The other thing to look at is cases of where the great man is lost. Does all progress grind to a halt once the guy dies? Do we have a lot of examples of that?
After alexander the great, greek kingdoms were left scattered along the path he went, some lasting for 100s of years. IMO he spread a system of logistics and trade required to sustain armies over that many thousands of miles, which was also could be used as the basis of a society. That system of logistics came from his father but also thousands of years of greek society before that.
No offense to them, but I wouldn't say Michael Jordan or Messi have significantly impacted history. They impacted the trajectory of their sports teams, and I would think it's pretty easy for an individual to have an influence on something over that scale, but for a "great man" to be given credit for significantly shaping borders for hundreds or thousands of years, or for certain innovations that were funded by institutions that could have just as easily paid someone else... I think there's something else going on.
Not sure I understand you. If the idea that Alexander was one of these great men, without whom things would be vastly different?
What's so special about him, other than him being the guy who did what he did? Sounds a bit dismissive and that's not the impression I want to make, but aren't there loads of people with forceful characters, most of whom do not get to sit at the steering wheel?
I'm responding to what you said here: "does all progress grind to a halt once the guy dies? Do we have a lot of examples of that?" with a pretty glaring example of what you're saying (which provides counter-evidence to the view we both share).
Then the rest of my comment is an attempt to show that it wasn't just Alexander the great being a "great man" that causes his expansion, but instead it was a system of logistics that the Greeks happened upon.

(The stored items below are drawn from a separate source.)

(** * tsl screenplay parser: a shallow embedding of [script/parse/parse.py]

    The development follows the source file top to bottom: the regular
    expressions of the line predicates, the line classifier [get_types],
    the segmenter [parse_script_lines], the noun registry and the
    interaction graph with their update operations, the offset mapper and
    the two-pass extraction engine [compute_presence_and_interactions].

    Python 2 byte strings are modelled as [string] (a list of 8-bit
    [ascii]), integers as [Z], dictionaries as [gmap], exceptions as an
    explicit [outcome], and text printed on standard output as a list of
    messages. *)

From Stdlib Require Import ZArith Ascii String List Bool Lia.
From stdpp Require Import base option list sorting gmap strings fin_maps.

Local Open Scope Z_scope.
Local Open Scope string_scope.
Local Open Scope list_scope.

(** stdpp blocks the unfolding of string concatenation; the proofs below
    compute with it. *)
#[local] Arguments String.append !_ _ / : simpl nomatch.

(** ** Characters and character classes of Python 2 [re] (no flags) *)

Module Chars.

Definition code (c : ascii) : N := N_of_ascii c.

Definition in_range (lo hi : N) (c : ascii) : bool :=
  (N.leb lo (code c) && N.leb (code c) hi)%bool.

(** [\s] is [ \t\n\r\f\v]; [str.strip] and [str.split] use the same set. *)
Definition is_space (c : ascii) : bool :=
  (N.eqb (code c) 32 || in_range 9 13 c)%bool.

Definition is_lower (c : ascii) : bool := in_range 97 122 c.
Definition is_upper (c : ascii) : bool := in_range 65 90 c.
Definition is_digit (c : ascii) : bool := in_range 48 57 c.

(** [\w] is [a-zA-Z0-9_]. *)
Definition is_word (c : ascii) : bool :=
  (is_lower c || is_upper c || is_digit c || N.eqb (code c) 95)%bool.

Definition is_char (a c : ascii) : bool := Ascii.eqb a c.

Definition LF : ascii := ascii_of_N 10.

(** ASCII lower-casing, used for [re.I] matching. *)
Definition to_lower (c : ascii) : ascii :=
  if is_upper c then ascii_of_N (code c + 32) else c.

#[global] Arguments is_space : simpl never.
#[global] Arguments is_lower : simpl never.
#[global] Arguments is_upper : simpl never.
#[global] Arguments is_digit : simpl never.
#[global] Arguments is_word : simpl never.
#[global] Arguments is_char : simpl never.
#[global] Arguments to_lower : simpl never.

End Chars.

(** ** Regular expressions and a derivative matcher *)

Module Regex.
Import Chars.

Inductive regex : Type :=
| Void : regex
| Eps : regex
| Cls : (ascii -> bool) -> regex
| Seq : regex -> regex -> regex
| Alt : regex -> regex -> regex
| Star : regex -> regex.

Definition Plus (r : regex) : regex := Seq r (Star r).
Definition Opt (r : regex) : regex := Alt r Eps.
Definition Chr (a : ascii) : regex := Cls (is_char a).

Fixpoint Lit (s : string) : regex :=
  match s with
  | EmptyString => Eps
  | String a s' => Seq (Chr a) (Lit s')
  end.

Fixpoint nullable (r : regex) : bool :=
  match r with
  | Void => false
  | Eps => true
  | Cls _ => false
  | Seq a b => nullable a && nullable b
  | Alt a b => nullable a || nullable b
  | Star _ => true
  end.

Fixpoint deriv (c : ascii) (r : regex) : regex :=
  match r with
  | Void => Void
  | Eps => Void
  | Cls p => if p c then Eps else Void
  | Seq a b =>
      if nullable a then Alt (Seq (deriv c a) b) (deriv c b)
      else Seq (deriv c a) b
  | Alt a b => Alt (deriv c a) (deriv c b)
  | Star a => Seq (deriv c a) (Star a)
  end.

(** [matches r s]: the whole of [s] is a word of [r]. *)
Fixpoint matches (r : regex) (s : string) : bool :=
  match s with
  | EmptyString => nullable r
  | String c s' => matches (deriv c r) s'
  end.

(** The words of a regular expression, as a relation. *)
Inductive lang : regex -> string -> Prop :=
| L_eps : lang Eps EmptyString
| L_cls p c : p c = true -> lang (Cls p) (String c EmptyString)
| L_seq a b s t : lang a s -> lang b t -> lang (Seq a b) (s +:+ t)
| L_alt_l a b s : lang a s -> lang (Alt a b) s
| L_alt_r a b s : lang b s -> lang (Alt a b) s
| L_star_nil a : lang (Star a) EmptyString
| L_star_cons a c s t :
    lang a (String c s) -> lang (Star a) t -> lang (Star a) (String c s +:+ t).

(** Removes one final newline, when there is one. *)
Fixpoint chop_newline (s : string) : option string :=
  match s with
  | EmptyString => None
  | String c EmptyString => if is_char LF c then Some EmptyString else None
  | String c s' => option_map (String c) (chop_newline s')
  end.

(** [re.search('^' + r + '$', s)]: without [re.MULTILINE], [$] matches at
    the end of the string and just before a newline that ends it. *)
Definition search_anchored (r : regex) (s : string) : bool :=
  matches r s
  || match chop_newline s with
     | Some s' => matches r s'
     | None => false
     end.

Fixpoint forall_chars (p : ascii -> bool) (s : string) : bool :=
  match s with
  | EmptyString => true
  | String c s' => p c && forall_chars p s'
  end.

Fixpoint exists_char (p : ascii -> bool) (s : string) : bool :=
  match s with
  | EmptyString => false
  | String c s' => p c || exists_char p s'
  end.

End Regex.

(** ** Constants of [tsl.script.parse.const] *)

(** Modelled from the spec: [tsl/script/parse/const.py] is not among the
    sources.  The parser states (block and line types) are the tags the
    classification ranges over; they are compared with [==] only, so they
    are modelled as pairwise distinct constructors. *)
Inductive ptype : Type :=
| ACTION | CONTINUED | DIALOG | DIALOG_HEADER | DIRECTION | EMPTY
| ERROR | FRONT | PAGE_NUM | RESUMED | SCENE_HEADING.

(** Modelled from the spec: the process-wide [strict | fuzzy] setting
    [mode] of [const.py]. *)
Inductive parse_mode : Type := STRICT | FUZZY.

(** Modelled from the spec: the noun types of [const.py]. *)
Inductive ntype : Type := THING | LOCATION | CHARACTER.

(** Modelled from the spec: the presence and interaction types of
    [const.py]. *)
Inductive itype : Type := SETTING | DISCUSS | MENTION | APPEAR.

#[global] Instance ptype_eq_dec : EqDecision ptype.
Proof. solve_decision. Defined.
#[global] Instance parse_mode_eq_dec : EqDecision parse_mode.
Proof. solve_decision. Defined.
#[global] Instance ntype_eq_dec : EqDecision ntype.
Proof. solve_decision. Defined.
#[global] Instance itype_eq_dec : EqDecision itype.
Proof. solve_decision. Defined.

(** ** Standard output and exceptions *)

(** One argument of a [print] statement. *)
Inductive piece : Type :=
| PS : string -> piece
| PZ : Z -> piece
| PT : ptype -> piece
| POffsets : list (Z * Z) -> piece.

(** One [print] statement: its arguments in order. *)
Definition message : Type := list piece.

Inductive exn : Type := KeyError | IndexError | TypeError.

Inductive outcome (A : Type) : Type :=
| Ok : A -> outcome A
| Raise : exn -> outcome A.
Arguments Ok {A} _.
Arguments Raise {A} _.

#[global] Instance exn_eq_dec : EqDecision exn.
Proof. solve_decision. Defined.

(** ** Python list and string helpers *)

Module Py.
Import Chars.

(** [l[i]] with Python's negative indices; [IndexError] out of range. *)
Definition index {A} (l : list A) (i : Z) : outcome A :=
  let n := Z.of_nat (length l) in
  let j := if Z.ltb i 0 then i + n else i in
  if Z.ltb j 0 then Raise IndexError
  else match nth_error l (Z.to_nat j) with
       | Some x => Ok x
       | None => Raise IndexError
       end.

(** A slice bound, clamped as [l[lo:hi]] does. *)
Definition clamp (n i : Z) : Z :=
  let j := if Z.ltb i 0 then i + n else i in
  Z.max 0 (Z.min n j).

(** [l[lo:hi]]. *)
Definition slice {A} (l : list A) (lo hi : Z) : list A :=
  let n := Z.of_nat (length l) in
  let a := clamp n lo in
  let b := clamp n hi in
  firstn (Z.to_nat (b - a)) (skipn (Z.to_nat a) l).

(** [range(lo, hi)]. *)
Definition range (lo hi : Z) : list Z :=
  map (fun k => lo + Z.of_nat k) (seq 0 (Z.to_nat (hi - lo))).

(** [len(s)]. *)
Definition len (s : string) : Z := Z.of_nat (String.length s).

(** [len(s.split())]: the number of maximal runs of non-space characters. *)
Fixpoint count_words_from (in_word : bool) (s : string) : Z :=
  match s with
  | EmptyString => 0
  | String c s' =>
      if is_space c then count_words_from false s'
      else (if in_word then 0 else 1) + count_words_from true s'
  end.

I'm saying: because they needed the logistics, they developed the logistics. Because they had the logistics, they had the ability to expand. Because they had the ability to expand, someone did. That person happened to be the son of a king (Philip II of Macedon) whose logistics enabled him to expand through Greece. I'd venture to guess his father was probably involved in some politics and warfare logistics as well... indicating that this was a capacity developed over generations due to an environmental requirement
Maybe everyone realizes this these days, but I didn't realize until a few years ago that ancient armies traveling for months were like traveling cities, and in a way they could be like caravans as well, trading. Perhaps Philip II's big innovation was a systematic method of trading instead of pillaging with the surrounding cities, which would allow establishing continuing political relationships, which explains the kingdoms lasting for 100s of years more. Expansion by brute force was certainly going on with neo-Assyria 500 years or so earlier, but with Alexander the great, from what I can gather, there was lots of communication with surrounding towns. It appears an army would plop down for a month and regroup. They'd buy food and weapons. They'd probably find some people unhappy with their current emperor and do some recruiting. Expansion by brute force requires even more massive amounts of logistics than the sort of military caravan thing Alexander may have had going on and I find it really difficult to believe he could have gotten as far as he did with that strategy.
If Alexander inherited such an army as well as a new form of logistics that allowed him to travel further, it would make him more of an avatar of a larger force behind him. That's more how I believe things tend to happen versus him just being some genius tactician who won because he was smarter than all the barbarians... even if that's what he believed was the cause of his success.
> Maybe everyone realizes this these days, but I didn't realize that ancient armies traveling for months were like traveling cities, and in a way they could be like caravans as well, trading.
The acoup guy does a great job of explaining this kind of thing.
But this is simply due to government policy limiting the amount of money they were throwing at the project. So you're advocating for "great incentives theory"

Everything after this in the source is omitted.